- Kathrikadavu Location in Kerala, India
- Coordinates: 9°58′59″N 76°17′46″E﻿ / ﻿9.983°N 76.296°E
- Country: India
- State: Kerala
- District: Ernakulam

Languages
- • Official: Malayalam, English
- Time zone: UTC+5:30 (IST)
- PIN: 6820**
- Telephone code: 0484
- Vehicle registration: KL-07
- Nearest city: Kochi
- Lok Sabha constituency: Ernakulam

= Kathrikadavu =

Kathrikadavu is a region in the city of Kochi, in the state of Kerala, India. It lies almost midway between the two major intersections (junctions) in Kochi, namely Kaloor and Kadavanthra. Kathrikadavu is mainly a residential area, though of late more and more commercial establishments are being set up here.

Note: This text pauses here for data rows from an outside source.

(** X3. The symbolic frame index grows with the acoustic frame index: frame
    [0] maps to column [0], frame [song_len] to column [pr_frames], the
    frames in between to the columns in between, in order, and the frames
    past the end of the recording to [pr_frames] or beyond. *)
Theorem X3_symbolic_index_monotone (pr_frames song_len : Z) :
  0 <= pr_frames < 2 ^ 51 -> 0 < song_len < 2 ^ 53 ->
  sym_index pr_frames song_len 0 = Ok 0 /\
  sym_index pr_frames song_len song_len = Ok pr_frames /\
  forall i j, 0 <= i <= j -> j < 2 ^ 63 ->
    exists a b,
      sym_index pr_frames song_len i = Ok a /\
      sym_index pr_frames song_len j = Ok b /\
      0 <= a <= b /\
      (j <= song_len -> b <= pr_frames) /\
      (song_len <= i -> pr_frames <= a).
Proof.
  intros Ht Hn.
  assert (Ht' : 0 <= pr_frames < 2 ^ 63) by lia.
  split; [apply sym_index_zero; lia|].
  split.
  - rewrite sym_index_formula by lia. f_equal.
    now apply sym_index_value_end.
  - intros i j Hij Hj.
    exists (sym_index_value pr_frames song_len i),
           (sym_index_value pr_frames song_len j).
    rewrite !sym_index_formula by lia.
    split; [reflexivity|]. split; [reflexivity|].
    split; [apply sym_index_value_mono; lia|].
    split; intros H.
    + rewrite <- (sym_index_value_end pr_frames song_len Ht Hn) at 2.
      apply sym_index_value_mono; lia.
    + rewrite <- (sym_index_value_end pr_frames song_len Ht Hn) at 1.
      apply sym_index_value_mono; lia.
Qed.

(** X4. When the piano roll has [k] times the frames of the recording, the
    window [(start, stop)] is cut from the piano roll at
    [(k * start, k * stop)], exactly. *)
Theorem X4_extract_chunk_integer_ratio (piano_roll norm_db : ndarray)
    (k start stop song_len : Z) :
  Z.of_nat (ncols piano_roll) = k * song_len ->
  0 < song_len -> 0 <= k < 2 ^ 53 -> k * song_len < 2 ^ 63 ->
  0 <= start < 2 ^ 53 -> 0 <= stop < 2 ^ 53 ->
  k * start < 2 ^ 53 -> k * stop < 2 ^ 53 ->
  sym_index (Z.of_nat (ncols piano_roll)) song_len start = Ok (k * start) /\
  sym_index (Z.of_nat (ncols piano_roll)) song_len stop = Ok (k * stop) /\
  extract_chunk piano_roll norm_db start stop song_len =
  Ok (with_marker (slice_cols piano_roll (k * start) (k * stop)),
      slice_cols norm_db start stop).
Proof.
  intros Hk Hn Hk' Hkn Hs Hp Hks Hkp.
  assert (E1 : sym_index (Z.of_nat (ncols piano_roll)) song_len start
               = Ok (k * start)).
  { rewrite Hk, sym_index_formula by lia. f_equal.
    now apply sym_index_value_multiple. }
  assert (E2 : sym_index (Z.of_nat (ncols piano_roll)) song_len stop
               = Ok (k * stop)).
  { rewrite Hk, sym_index_formula by lia. f_equal.
    now apply sym_index_value_multiple. }
  split; [exact E1|]. split; [exact E2|].
  rewrite extract_chunk_spec, E1, E2. reflexivity.
Qed.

Kaloor-Kadavanthra Road, one of the three north–south arteries in the city of Kochi passes through Kathrikadavu. One of the main advantages of Kathrikadavu, is the ease of access to other areas of Kochi city from here. Kaloor and Kadavanthra are at the north and south ends of the Kaloor-Kadavanthra road, while Padma Junction and MG Road can be accessed easily by following the Pullepady road to the west side of Kathrikadavu. Thammanam and NH47 bypass can be accessed by following the Thamannam-Kathrikadavu road towards east.